Skirt Steak Marinade Recipe with Chimichurri Recipe
There’s something incredibly satisfying about a perfectly grilled skirt steak, especially when it’s infused with vibrant flavors. Today, we’re diving into a recipe that delivers just that: a robust marinade for skirt steak that gets elevated by a bright, herbaceous chimichurri sauce. Skirt steak, with its characteristic long, flat shape and deep beefy flavor, is ideal for marinades as it tenderizes beautifully and soaks up all those delicious juices. And chimichurri? This Argentinian classic is the perfect counterpoint, a fresh and zesty sauce that cuts through the richness of the steak. Get ready for a meal that’s as impressive as it is delicious!
Ingredients:
The Marinade: Building Flavor
This marinade is designed to tenderize the skirt steak while imparting a complex, savory flavor. The citrus from the orange and lime juices helps to break down the tough fibers in the meat, making it more tender. The soy sauce and Worcestershire sauce provide a deep umami foundation, while the vinegar adds a welcome tang. The minced garlic is, of course, essential for that aromatic punch.
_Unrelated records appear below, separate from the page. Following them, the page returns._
Lemma Atom_new_raises_iff_not_upper_witness :
  ascii_upper "" = "" /\
  Atom.new ascii_upper "CA" [15.234; 12.567; 8.901]%float
    (Some 35.7%float) (Some 1.0%float) " " " CA " 25 (Some "c") None None
  = Raise (AssertionError (PyStr "c")).
Proof.
  split; [reflexivity|].
  apply (Atom_new_raises_iff_not_upper ascii_upper "CA"
           [15.234; 12.567; 8.901]%float (Some 35.7%float)
           (Some 1.0%float) " " " CA " 25 (Some "c") None None eq_refl);
    [reflexivity | discriminate].
Defined.

Lemma Atom_fields_stored_witness :
  exists a, h_atom_pqr = Ok a /\
    a !! "name" = Some (PyStr "H1") /\
    a !! "coord" = Some (PyArray [10.0; 10.0; 10.0]%float) /\
    a !! "bfactor" = Some PyNone /\
    a !! "occupancy" = Some PyNone /\
    a !! "altloc" = Some (PyStr " ") /\
    a !! "fullname" = Some (PyStr " H1 ") /\
    a !! "serial_number" = Some (PyInt 1) /\
    a !! "pqr_charge" = Some (PyFloat 0.25) /\
    a !! "radius" = Some (PyFloat 1.2).
Proof.
  destruct h_atom_pqr_Ok as [a E].
  exists a. split; [exact E|].
  exact (Atom_fields_stored ascii_upper "H1" [10.0; 10.0; 10.0]%float
             None None " " " H1 " 1 (Some "H") (Some 0.25%float)
             (Some 1.2%float) a E).
Defined.

Lemma Atom_new_succeeds_unchecked_witness :
  "C" = ascii_upper "C" /\ exists a, unchecked_atom = Ok a.
Proof.
  split; [reflexivity|].
  exact (Atom_new_succeeds_unchecked ascii_upper "C1"
           [1.5; 2.5; 3.5]%float (Some 20.0%float)
           (Some 1.5%float) "A" " C1 " 7 (Some "C") (Some 0.25%float)
           (Some (-1.2)%float) eq_refl).
Defined.

Lemma Atom_element_identity_witness :
  exists a, o_atom_altB = Ok a /\ a !! "element" = Some (PyStr "O").
Proof.
  destruct o_atom_altB_Ok as [a E].
  exists a. split; [exact E|].
  exact (proj2 (Atom_element_identity ascii_upper "O"
                    [16.123; 11.987; 9.543]%float (Some 45.1%float)
                    (Some 0.5%float) "B" " O  " 26 (Some "O") None None)
                 a E).
Defined.

Lemma Atom_parent_unset_witness :
  exists a, ca_atom_instance = Ok a /\ a !! "parent" = Some PyNone.
Proof.
  destruct ca_atom_instance_Ok as [a E].
  exists a. split; [exact E|].
  exact (Atom_parent_unset ascii_upper "CA"
             [15.234; 12.567; 8.901]%float (Some 35.7%float)
             (Some 1.0%float) " " " CA " 25 (Some "C") None None a E).
Defined.

Lemma Atom_initial_state_witness :
  exists a, o_atom_altB = Ok a /\
    a !! "id" = Some (PyStr "O") /\
    a !! "level" = Some (PyStr "A") /\
    a !! "disordered_flag" = Some (PyInt 0) /\
    a !! "full_id" = Some PyNone /\
    a !! "xtra" = Some (PyDict ∅) /\
    a !! "anisou_array" = Some PyNone /\
    a !! "siguij_array" = Some PyNone /\
    a !! "sigatm_array" = Some PyNone.
Proof.
  destruct o_atom_altB_Ok as [a E].
  exists a. split; [exact E|].
  exact (Atom_initial_state ascii_upper "O"
             [16.123; 11.987; 9.543]%float (Some 45.1%float)
             (Some 0.5%float) "B" " O  " 26 (Some "O") None None a E).
Defined.

Lemma Atom_mass_depends_only_on_element_witness :
  exists a a', ca_atom_instance = Ok a /\ unchecked_atom = Ok a' /\
    a !! "mass" = a' !! "mass".
Proof.
  destruct ca_atom_instance_Ok as [a E].
  destruct unchecked_atom_Ok as [a' E'].
  exists a, a'. split; [exact E|]. split; [exact E'|].
  exact (Atom_mass_depends_only_on_element ascii_upper "CA"
           [15.234; 12.567; 8.901]%float (Some 35.7%float)
           (Some 1.0%float) " " " CA " 25 (Some "C") None None
           "C1" [1.5; 2.5; 3.5]%float (Some 20.0%float)
           (Some 1.5%float) "A" " C1 " 7 (Some 0.25%float)
           (Some (-1.2)%float) a a' E E').
Defined.

(** * Further properties of the classes *)

(** ** More on attribute access and on text *)

Lemma getattr_lookup (self : object) attr v :
  self !! attr = Some v -> getattr self attr = Ok v.
Proof. apply getattr_Ok. Qed.




Lemma assign_atom_mass_lookup (self : object) v :
  self !! "element" = Some v ->
  Atom._assign_atom_mass self
  = Ok (if py_eq_str v "C" then Some 12.011%float
        else if py_eq_str v "O" then Some 15.999%float
        else if py_eq_str v "N" then Some 14.007%float
        else None).
Proof.
  intros H. unfold Atom._assign_atom_mass.
  rewrite (getattr_lookup _ _ _ H), bind_Ok.
  destruct (py_eq_str v "C"), (py_eq_str v "O"), (py_eq_str v "N");
    reflexivity.
Qed.

Lemma append_assoc (s1 s2 s3 : string) :
  (s1 +:+ s2) +:+ s3 = s1 +:+ (s2 +:+ s3).
Proof.
  induction s1 as [|c s1 IH]; [reflexivity|].
  change (String c ((s1 +:+ s2) +:+ s3) = String c (s1 +:+ (s2 +:+ s3))).
  now rewrite IH.
Qed.

Lemma append_ne_self (s : string) (c : ascii) (r : string) :
  s +:+ String c r <> s.
Proof.
  induction s as [|d s IH]; [discriminate|].
  change (String d (s +:+ String c r) <> String d s).
  intros [= H]. exact (IH H).
Qed.

(** ** Upper case on ASCII text *)





(** ** The mass lookup on its own *)


(** ** class Residue *)

(** X14. Initialising a Residue always returns; it sets name and id, makes
    the list of atoms empty, whatever the object held, and leaves every
    other attribute of the object as it was. *)
Theorem Residue_init_resets_atoms (self : object) (name : string)
    (res_id : Z) :
  exists a, Residue.__init__ self name res_id = Ok a /\
    a !! "name" = Some (PyStr name) /\
    a !! "id" = Some (PyInt res_id) /\
    a !! "atoms" = Some (PyList []) /\
    forall attr, attr <> "name" -> attr <> "id" -> attr <> "atoms" ->
      a !! attr = self !! attr.
Proof.
  unfold Residue.__init__. cbv zeta. eexists. split; [reflexivity|].
  repeat split; read_attr.
  intros attr H1 H2 H3.
  rewrite !lookup_setattr_ne by congruence. reflexivity.
Qed.

(** ** Construction, continued *)

Section ConstructionMore.

Variable upper : string -> string.
Variables (name : string) (coord : list float).
Variables (bfactor occupancy : option float).
Variables (altloc fullname : string) (serial_number : Z).
Variables (element : option string) (pqr_charge radius : option float).

(** X1. The element stored on a constructed Atom is upper case: when it is
    a string, the string equals its upper-case form.  [upper] maps the empty
    string to itself, as [str.upper] does. *)
Theorem Atom_element_upper_invariant (Hempty : upper "" = "")
    (a : object) (s : string) :
  Atom.new upper name coord bfactor occupancy altloc fullname serial_number
    element pqr_charge radius = Ok a ->
  a !! "element" = Some (PyStr s) -> s = upper s.
Proof.
  intros H. init_Ok H Hcond. read_attr.
  destruct element as [t|]; cbn [of_str_opt]; [|discriminate].
  intros [= ->].
  apply orb_true_iff in Hcond as [He|He]; apply String.eqb_eq in He.
  - subst s. now rewrite Hempty.
  - exact He.
Qed.

(** X2. On a constructed Atom the stored mass agrees with the mass lookup:
    the lookup returns, and [mass] holds what it returns. *)
Theorem Atom_mass_consistent (a : object) :
  Atom.new upper name coord bfactor occupancy altloc fullname serial_number
    element pqr_charge radius = Ok a ->
  exists m, Atom._assign_atom_mass a = Ok m /\
            a !! "mass" = Some (of_float_opt m).
Proof.
  intros H. init_Ok H Hcond. clear Hcond.
  eexists. split.
  - apply assign_atom_mass_lookup. read_attr.
  - read_attr.
Qed.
Marinade Preparation and Steak Treatment:
1. Combine the Marinade Ingredients: In a medium bowl, whisk together the 2/3 cup olive oil, 1/2 cup fresh orange juice, 1/3 cup fresh lime juice, 1/4 cup soy sauce, 1/4 cup Worcestershire sauce, and 3 tablespoons of apple cider or red grape juice vinegar. Add the 4 minced garlic cloves to the mixture and stir well to combine.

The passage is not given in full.